Costa Rican sports club

Asociación Liga Deportiva Alajuelense (LDA), commonly known as Alajuelense and nicknamed La Liga, is a Costa Rican multisport club based in Alajuela. It is most famous for its association football team, which competes in the Primera División de Costa Rica, the top tier of the Costa Rican football league system.

As of January 2026, Alajuelense is the defending champion of the Liga FPD, having secured their 31st national title in the Apertura 2025 tournament. Under the management of club legend Óscar Ramírez, they defeated rivals Deportivo Saprissa in the final with a 5–3 aggregate score (2–2 in the first leg and 3–1 in the second leg at the Morera Soto). Following this victory and their continued success in the CONCACAF Central American Cup, Alajuelense was ranked as the highest-placed Central American club in the official CONCACAF club rankings for 2026.

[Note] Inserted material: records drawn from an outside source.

(* ===== verification/MemoryPool.v ===== *)
(** * The memory pool ([src/memory/MemoryPool.h], [MemoryPool.cc])

    The pool is a chain of 4096-byte blocks, each starting with a [SmallNode]
    (the first block starts with the [Pool] object), and a list of large
    allocations.  The C heap is the map [live_] from the address to the size
    of every live allocation; the headers inside blocks are maps by address.
    [posix_memalign] is a parameter, and so is what fresh memory contains. *)

From S2P Require Import Prelude.

Module MemoryPool.

Definition PAGE_SIZE : Z := 4096.
Definition MP_ALIGNMENT : Z := 16.
Definition sizeof_Pool : Z := 24.
Definition sizeof_SmallNode : Z := 32.
Definition sizeof_LargeNode : Z := 24.

(** [((n) + (alignment - 1)) & ~(alignment - 1)] *)
Definition mp_align (n alignment : Z) : Z := Z.land (n + (alignment - 1)) (Z.lnot (alignment - 1)).

Record SmallNode := mkSmall {
  end_ : Z;
  last_ : Z;
  quote_ : Z;          (** [unsigned int] *)
  failed_ : Z;         (** [unsigned int] *)
  next_ : option Z
}.

Record LargeNode := mkLarge {
  address_ : option Z;
  size_ : Z;           (** [unsigned int] *)
  lnext_ : option Z
}.

Record Pool := mkPool {
  largeList_ : option Z;
  head_ : Z;
  current_ : Z
}.

(** The program's memory, as far as the pool uses it. *)
Record Mem := mkMem {
  live_ : gmap Z Z;
  smalls_ : gmap Z SmallNode;
  larges_ : gmap Z LargeNode;
  pool_ : option (Z * Pool)      (** the address and content of [*pool_] *)
}.

Definition set_live l m := mkMem l (smalls_ m) (larges_ m) (pool_ m).
Definition set_smalls s m := mkMem (live_ m) s (larges_ m) (pool_ m).
Definition set_larges l m := mkMem (live_ m) (smalls_ m) l (pool_ m).
Definition set_pool p m := mkMem (live_ m) (smalls_ m) (larges_ m) p.
(** The loop over the blocks. *)
Lemma reset_blocks_ok : forall chain fuel small m,
  path m small chain -> (length chain < fuel)%nat ->
  exists m', reset_blocks fuel small m = Ret m' /\
    live_ m' = live_ m /\ larges_ m' = larges_ m /\ pool_ m' = pool_ m /\
    forall c, smalls_ m' !! c = (if decide (c ∈ chain) then reset_node c else id) <$> smalls_ m !! c.
Proof.
  induction chain as [|c chain IH]; intros [|fuel] small m Hp Hf;
    cbn [length path reset_blocks] in *; try lia.
  - subst. exists m. split_and!; try done. intros c. rewrite decide_False by (by apply not_elem_of_nil).
    by destruct (_ !! c).
  - destruct Hp as (-> & e & l & nx & Hs & Hp). unfold sm in Hs.
    destruct (smalls_ m !! c) as [n|] eqn:Hn; [|done]. injection Hs as _ _ Hnx.
    unfold small_at. rewrite Hn. ostep. fold (reset_node c n).
    destruct (IH fuel (next_ n) (upd_small c (reset_node c n) m)) as (m' & -> & El & Elg & Ep & Hm);
      [|lia|].
    { rewrite Hnx. eapply path_ext; [|exact Hp]. intros x _. unfold sm. simpl.
      destruct (decide (x = c)) as [->|]; [|by rewrite lookup_insert_ne].
      by rewrite lookup_insert_eq, Hn. }
    exists m'. split_and!; try done. intros x. rewrite Hm. cbn [upd_small set_smalls smalls_]. destruct (decide (x = c)) as [->|Hne].
    + rewrite lookup_insert_eq, Hn. destruct (decide (c ∈ c :: chain)); [|set_solver]. simpl. by case_decide.
    + rewrite lookup_insert_ne by done. f_equal.
      destruct (decide (x ∈ chain)), (decide (x ∈ c :: chain)); set_solver.
Qed.

Lemma resetPool_finv live0 fuel m p pl chain lchain user :
  finv m p pl chain lchain user -> tidy live0 m p chain lchain -> (length chain < fuel)%nat -> (length lchain < fuel)%nat ->
  exists m' pl', resetPool fuel m = Ret m' /\ finv m' p pl' chain [] [] /\ tidy live0 m' p chain [].
Proof.
  intros F T Hf Hfl. pose proof (f_pinv _ _ _ _ _ _ F) as (Hpool & _).
  unfold resetPool, the_pool. rewrite Hpool. ostep.
  destruct (free_all_finv live0 false fuel m p pl chain lchain user F T Hfl) as (m1 & user1 & -> & I1 & T1).
  ostep. destruct I1 as (Hpool1 & Hh & Hp & Hb & Hcur & _ & Hd & _).
  set (pl' := mkPool None (head_ pl) (head_ pl)). set (m2 := upd_pool _ m1).
  destruct (reset_blocks_ok chain fuel (Some (head_ pl)) m2) as (m' & E & El & Elg & Ep & Hm).
  { eapply path_ext; [|exact Hp]. done. } { done. }
  exists m', pl'. split; [done|].
  assert (forall c, c ∈ chain -> smalls_ m' !! c = reset_node c <$> smalls_ m1 !! c) as Hmc
    by (intros c Hc; by rewrite Hm, decide_True).
  split; [|unfold tidy; rewrite El; eapply acc_iff; [|exact T1]; intros b; split; [by left|];
    intros [|(c & n & Hc & _)]; [done|by apply elem_of_nil in Hc]].
  constructor.
  - split_and!; try done.
    + rewrite Ep. simpl. by rewrite Hpool1.
    + eapply path_ext; [|exact Hp]. intros c Hc. unfold sm. rewrite Hmc by done. by destruct (_ !! c).
    + intros c Hc. destruct (Hb c Hc) as (Hne & l & nx & Hs & Hl & ? & ? & ? & Hlv). split; [done|].
      unfold sm in *. rewrite Hmc by done. destruct (smalls_ m1 !! c) as [n|] eqn:Hn; [|done].
      injection Hs as He _ _. exists (c + sizeof_SmallNode), (next_ n). simpl. rewrite El, <- He.
      split_and!; try done; lia.
    + destruct chain as [|c0 chain]; [done|]. destruct Hp as [[= E0] _]. unfold pl'. simpl. rewrite E0. set_solver.
    + by intros c ?%elem_of_nil.
    + by rewrite El.
  - intros c Hc. unfold quote. rewrite Hmc by done.
    destruct (Hb c Hc) as (_ & l & nx & Hs & _). unfold sm in Hs. by destruct (smalls_ m1 !! c).
  - intros a (c & n & Hc & _). by apply elem_of_nil in Hc.
  - by intros c c' n n' a ?%elem_of_nil.
Qed.
(* ===== verification/AsyncLogging.v ===== *)
(** * The logging back end ([src/logger/FileUtil.*], [LogFile.*],
    [AsyncLogging.*])

    A [FILE] is the bytes [fwrite] has accepted and how many of them the last
    [fflush] or [fclose] put on disk; how many bytes an [fwrite] accepts, and
    what [time] returns, come from the environment.  [LOG_SINK] is what
    [AsyncLogging] asks of its output file; [LogFile] provides it. *)

From S2P Require Import Prelude Timer Logger.

(** ** The sink interface *)

Class LOG_SINK (O : Type) := {
  sink_append : bytes -> Z -> O -> outcome O;
  sink_flush : O -> outcome O;
  sink_contents : O -> bytes;
  sink_ok : O -> Prop
}.

Class LOG_SINK_LAWS (O : Type) `{LOG_SINK O} := {
  sink_append_ok : forall d o, sink_ok o -> zlen d < 2 ^ 31 ->
    zlen (sink_contents o) < 2 ^ 62 -> exists o',
    sink_append d (zlen d) o = Ret o' /\ sink_ok o' /\ sink_contents o' = sink_contents o ++ d;
  sink_flush_ok : forall o, sink_ok o -> exists o',
    sink_flush o = Ret o' /\ sink_ok o' /\ sink_contents o' = sink_contents o
}.

Module FileUtil.

(** A stream opened for appending. *)
Record FILE := mkFILE { path : bytes; file_bytes : bytes; on_disk : Z }.

Definition fflush (f : FILE) : FILE := mkFILE (path f) (file_bytes f) (zlen (file_bytes f)).

(** The C library: what the [i]-th [fwrite] of [r] bytes returns, whether
    [fopen] succeeds, the [i]-th reading of [time], and [localtime_r]. *)
Record Env := mkEnv {
  fwrite_ret : nat -> Z -> Z;
  fopen_ok : bytes -> bool;
  time : nat -> Z;
  localtime_r : Z -> Timestamp.tm
}.

(** Counters of the calls made, and the streams closed, oldest first. *)
Record IO := mkIO { writes : nat; times : nat; closed : list FILE }.

Definition new_IO : IO := mkIO 0 0 [].

Record FileUtil := mkFileUtil { fp_ : FILE; writtenBytes_ : Z }.

(** [setbuffer] dereferences the stream. *)
Definition new_FileUtil (e : Env) (fileName : bytes) : outcome FileUtil :=
  check (fopen_ok e fileName) NullDeref;;
  mret (mkFileUtil (mkFILE fileName [] 0) 0).

Definition delete_FileUtil (f : FileUtil) (io : IO) : IO :=
  mkIO (writes io) (times io) (closed io ++ [fflush (fp_ f)]).

Definition writtenBytes (f : FileUtil) : Z := writtenBytes_ f.

Definition flush (f : FileUtil) : FileUtil := mkFileUtil (fflush (fp_ f)) (writtenBytes_ f).

(** [fwrite_unlocked] of the bytes [d]. *)
Definition write (e : Env) (d : bytes) (f : FILE) (io : IO) : Z * (FILE * IO) :=
  let n := fwrite_ret e (writes io) (zlen d) in
  (n, (mkFILE (path f) (file_bytes f ++ slice 0 n d) (on_disk f),
       mkIO (S (writes io)) (times io) (closed io))).

(** The [while (written != len)] loop; a short count only prints a message
    to [stderr] when the error indicator is set. *)
Fixpoint append_loop (fuel : nat) (e : Env) (data : bytes) (len written : Z) (f : FILE) (io : IO)
    : outcome (FILE * IO) :=
  match fuel with
  | O => Err OutOfFuel
  | S fuel =>
      if written =? len then mret (f, io)
      else
        let remain := u64 (len - written) in
        d ← read_mem data written remain;
        let '(n, (f, io)) := write e d f io in
        append_loop fuel e data len (u64 (written + n)) f io
  end.

Definition append (e : Env) (data : bytes) (len : Z) (f : FileUtil) (io : IO)
    : outcome (FileUtil * IO) :=
  r ← append_loop (S (Z.to_nat len)) e data len 0 (fp_ f) io;
  mret (mkFileUtil (fst r) (i64 (writtenBytes_ f + len)), snd r).

End FileUtil.

Module LogFile.
Import FileUtil.
Import Timestamp(tm, tm_year, tm_mon, tm_mday, tm_hour, tm_min, tm_sec).

Definition kRollPerSeconds_ : Z := 60 * 60 * 24.

Record LogFile := mkLogFile {
  basename_ : bytes;
  rollSize_ : Z;
  flushInterval_ : Z;
  checkEveryN_ : Z;
  count_ : Z;
  startOfPeriod_ : Z;
  lastRoll_ : Z;
  lastFlush_ : Z;
  file_ : option FileUtil
}.

Definition set_count (n : Z) (l : LogFile) : LogFile :=
  mkLogFile (basename_ l) (rollSize_ l) (flushInterval_ l) (checkEveryN_ l) n
    (startOfPeriod_ l) (lastRoll_ l) (lastFlush_ l) (file_ l).
Definition set_lastFlush (now : Z) (l : LogFile) : LogFile :=
  mkLogFile (basename_ l) (rollSize_ l) (flushInterval_ l) (checkEveryN_ l) (count_ l)
    (startOfPeriod_ l) (lastRoll_ l) now (file_ l).
Definition set_file (f : FileUtil) (l : LogFile) : LogFile :=
  mkLogFile (basename_ l) (rollSize_ l) (flushInterval_ l) (checkEveryN_ l) (count_ l)
    (startOfPeriod_ l) (lastRoll_ l) (lastFlush_ l) (Some f).

(** [time(NULL)]. *)
Definition read_time (e : Env) (io : IO) : Z * IO :=
  (time e (times io), mkIO (writes io) (S (times io)) (closed io)).

(** [strftime] of [".%Y%m%d-%H%M%S"]. *)
Definition timebuf (t : tm) : bytes :=
  str "." ++ fmt_d (tm_year t + 1900) ++ fmt_pad "0" 2 (fmt_d (tm_mon t + 1)) ++
  fmt_pad "0" 2 (fmt_d (tm_mday t)) ++ str "-" ++ fmt_pad "0" 2 (fmt_d (tm_hour t)) ++
  fmt_pad "0" 2 (fmt_d (tm_min t)) ++ fmt_pad "0" 2 (fmt_d (tm_sec t)).

Definition getLogFileName (e : Env) (basename : bytes) (io : IO) : bytes * (Z * IO) :=
  let '(now, io) := read_time e io in
  (basename ++ timebuf (localtime_r e now) ++ str ".log", (now, io)).

(** The midnight before [now]. *)
Definition period (now : Z) : Z := Z.quot now kRollPerSeconds_ * kRollPerSeconds_.

(** [file_.reset(new FileUtil(filename))] opens the new file before it closes
    the old one. *)
Definition rollFile (e : Env) (l : LogFile) (io : IO) : outcome (bool * (LogFile * IO)) :=
  let '(filename, (now, io)) := getLogFileName e (basename_ l) io in
  let start := period now in
  if lastRoll_ l <? now then
    f ← new_FileUtil e filename;
    let io := match file_ l with Some old => delete_FileUtil old io | None => io end in
    mret (true, (mkLogFile (basename_ l) (rollSize_ l) (flushInterval_ l) (checkEveryN_ l)
      (count_ l) start now now (Some f), io))
  else mret (false, (l, io)).

Definition new_LogFile (e : Env) (basename : bytes) (rollSize flushInterval checkEveryN : Z)
    (io : IO) : outcome (LogFile * IO) :=
  r ← rollFile e (mkLogFile basename rollSize flushInterval checkEveryN 0 0 0 0 None) io;
  mret (snd r).

Definition flush (l : LogFile) : outcome LogFile :=
  f ← deref NullDeref (file_ l);
  mret (set_file (FileUtil.flush f) l).

Definition appendInLock (e : Env) (data : bytes) (len : Z) (l : LogFile) (io : IO)
    : outcome (LogFile * IO) :=
  f ← deref NullDeref (file_ l);
  r ← FileUtil.append e data (u64 len) f io;
  let '(f, io) := r in
  let l := set_file f l in
  if rollSize_ l <? writtenBytes f then
    r ← rollFile e l io; mret (snd r)
  else
    let l := set_count (count_ l + 1) l in
    if checkEveryN_ l <=? count_ l then
      let l := set_count 0 l in
      let '(now, io) := read_time e io in
      if negb (period now =? startOfPeriod_ l) then
        r ← rollFile e l io; mret (snd r)
      else if flushInterval_ l <? now - lastFlush_ l then
        l ← flush (set_lastFlush now l); mret (l, io)
      else mret (l, io)
    else mret (l, io).

(** [append] holds the mutex for the whole of [appendInLock]. *)
Definition append (e : Env) (data : bytes) (len : Z) (s : LogFile * IO) : outcome (LogFile * IO) :=
  appendInLock e data len (fst s) (snd s).

End LogFile.

Module LogFileLemmas.
Import FileUtil LogFile.

(** [fwrite] takes no more than it is given, and the clock is past the
    epoch. *)
Record io_ok (e : Env) : Prop := {
  fwrite_count : forall i r, 0 < r -> 0 <= fwrite_ret e i r <= r;
  time_positive : forall i, 0 < time e i
}.

(** Moreover [fwrite] takes at least one byte, and every [fopen] succeeds. *)
Record env_ok (e : Env) : Prop := {
  env_io : io_ok e;
  fwrite_progress : forall i r, 0 < r -> 0 < fwrite_ret e i r;
  fopen_succeeds : forall p, fopen_ok e p = true
}.

(** What stops a [LogFile]: an [fwrite] that takes nothing, which [append] may
    retry for ever, and an [fopen] that fails. *)
Definition stalled (e : Env) : Prop := exists i r, 0 < r /\ fwrite_ret e i r = 0.
Definition stuck (e : Env) (f : fault) : Prop :=
  f = OutOfFuel /\ stalled e \/ f = NullDeref /\ exists p, fopen_ok e p = false.
Definition works {A} (e : Env) (Q : A -> Prop) (r : outcome A) : Prop :=
  match r with Ret a => Q a | Err f => stuck e f end.
(* ===== verification/LogService.v ===== *)
(** * The log of [echoServerAsync.cc], end to end ([src/logger/*],
    [src/example/echoServerAsync.cc])

    [setLogging] makes [AsyncLogging::append] the output of every log
    statement.  A [Program] is the logging side of such a program: the
    globals of [Logging], with the front end as the state of the output
    function, the back-end thread with its [LogFile], and each thread's
    [ThreadInfo].  Threads execute log statements in any order, and the back
    end gets on in between; a statement reaches the shared state in one
    critical section, the one of [append]. *)

From S2P Require Import Prelude Timer Logger AsyncLogging Echo.

Module LogService.
Import LogStream LogStreamLemmas Logging LoggingLemmas.
Import FileUtil LogFile LogFileLemmas LogFileSink.
Import AsyncLogging AsyncLemmas.

(** A log statement: the level of its macro, what the clocks and [localtime]
    gave, its position (the path of the file up to the last slash, its base
    name, the line and the function) and its operands, with the text they are
    to write. *)
Record Statement := mkStatement {
  level : LogLevel;
  clock : Clock;
  dir : bytes;
  base : bytes;
  line : Z;
  func : bytes;
  operands : LogStream -> outcome LogStream;
  operand_text : bytes
}.

Definition file (st : Statement) : bytes := dir st ++ "/"%char :: base st.

Section Program.
(** The file system and the clock of the back end. *)
Context (env : FileUtil.Env).
Abbreviation Output := (LogFile * IO)%type.
Abbreviation globals_t := (@Globals (option AsyncLogging)).

#[local] Instance file_sink : LOG_SINK Output := LogFile_sink env.

(** The macro of the level; there is none for [TRACE]. *)
Definition log (st : Statement) (th : ThreadInfo) (g : globals_t)
    : outcome (ThreadInfo * (globals_t * bool)) :=
  match level st with
  | DEBUG => LOG_DEBUG (clock st) th (file st) (line st) (func st) (operands st) g
  | INFO => LOG_INFO (clock st) th (file st) (line st) (operands st) g
  | WARN => LOG_WARN (clock st) th (file st) (line st) (operands st) g
  | ERROR => LOG_ERROR (clock st) th (file st) (line st) (operands st) g
  | FATAL => LOG_FATAL (clock st) th (file st) (line st) (operands st) g
  | TRACE | LEVEL_COUNT => mret (th, (g, false))
  end.

Record Program := mkProgram {
  globals : globals_t;
  backend : @Back Output;
  threads : gmap Z ThreadInfo;
  aborted : bool
}.

Definition thread_info (tid : Z) (s : Program) : ThreadInfo :=
  default new_ThreadInfo (threads s !! tid).

(** The globals of [Logging] before [main]; the standard output is not part of
    the state. *)
Definition default_globals : globals_t :=
  mkGlobals initLogLevel (fun _ _ w => mret w) (fun w => mret w) None.

(** [setLogging(argv[0])], the back-end thread having constructed its locals;
    [s1] to [s4] are what the four buffers find in their storage. *)
Definition start (basename : bytes -> bytes) (argv0 s1 s2 s3 s4 : bytes) : outcome Program :=
  let '(name, g1) := EchoServer.setLogging basename argv0 s1 s2 default_globals in
  output ← new_LogFile env name EchoServer.kRollSize 0 1024 new_IO;
  mret (mkProgram g1 (enter kLargeBuffer s3 s4 (mkBack NotStarted None None [] output)) ∅ false).

(** A thread executes a log statement; the level is set; the log is stopped;
    the back end gets to its next blocking or observable point. *)
Inductive event :=
  | Log (tid : Z) (st : Statement)
  | SetLevel (l : LogLevel)
  | StopLog
  | BackEnd.

Definition set_front (a : AsyncLogging) (g : globals_t) : globals_t :=
  mkGlobals (g_logLevel g) (g_output g) (g_flush g) (Some a).

Definition happen (ev : event) (s : Program) : outcome Program :=
  if aborted s then mret s else
  match ev with
  | Log tid st =>
      '(th, (g, b)) ← log st (thread_info tid s) (globals s);
      mret (mkProgram g (backend s) (<[tid := th]> (threads s)) b)
  | SetLevel l => mret (mkProgram (setLogLevel l (globals s)) (backend s) (threads s) false)
  | StopLog =>
      a ← deref NullDeref (world (globals s));
      mret (mkProgram (set_front (set_running false a) (globals s)) (backend s) (threads s) false)
  | BackEnd =>
      a ← deref NullDeref (world (globals s));
      '(a, b) ← tick kLargeBuffer a (backend s);
      mret (mkProgram (set_front a (globals s)) b (threads s) false)
  end.

Fixpoint happens (evs : list event) (s : Program) : outcome Program :=
  match evs with
  | [] => mret s
  | ev :: evs => s ← happen ev s; happens evs s
  end.

(** What the files hold, in the order they were made. *)
Definition on_file (s : Program) : bytes := contents (fst (output (backend s))) (snd (output (backend s))).

(** ** The records of a run *)

(** [LOG_DEBUG] writes the function's name first. *)
Definition prefix (st : Statement) : bytes :=
  match level st with DEBUG => func st ++ [" "%char] | _ => [] end.

(** What a statement hands to the output. *)
Definition record (st : Statement) : bytes :=
  padded (record_text (clock st) (level st) (prefix st ++ operand_text st) (base st) (line st)).

(** Whether it does, at the level [l]. *)
Definition enabled (l : LogLevel) (st : Statement) : bool :=
  match level st with
  | DEBUG | INFO => level_num l <=? level_num (level st)
  | WARN | ERROR | FATAL => true
  | TRACE | LEVEL_COUNT => false
  end.

Definition fatal (st : Statement) : bool := level_num (level st) =? level_num FATAL.

(** The bytes the statements of a run log: nothing happens after a fatal
    one. *)
Fixpoint logged (l : LogLevel) (evs : list event) : bytes :=
  match evs with
  | [] => []
  | Log _ st :: evs =>
      (if enabled l st then record st else []) ++ (if fatal st then [] else logged l evs)
  | SetLevel l' :: evs => logged l' evs
  | (StopLog | BackEnd) :: evs => logged l evs
  end.

(** A statement that can be executed: its operands write their text, and the
    record fits its buffer. *)
Record valid (st : Statement) : Prop := mkValid {
  v_clock : clock_valid (clock st);
  v_base : "/"%char ∉ base st;
  v_line : in_range64 (line st);
  v_func : NUL ∉ func st;
  v_operands : LoggingLemmas.writes (operands st) ((stamp (clock st) ++ level_name (level st)) ++ prefix st) (operand_text st);
  v_fits : zlen (prefix st ++ operand_text st) + zlen (base st) + 82 <= kSmallBuffer
}.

The club plays its home matches at the Estadio Alejandro Morera Soto, also known as "The Cathedral." Alajuelense is one of two clubs to have never been relegated, alongside Herediano.

==History==
The team was created in 1919 when a group of friends that used to play in a team called the "Electra" at first and then "Once de Abril" (April the 11th) met at "Salon París". They wanted to give the city a team that could represent them at a national level. They played their first official game on August 2 of that same year against Cartaginés getting their first victory, 3–1.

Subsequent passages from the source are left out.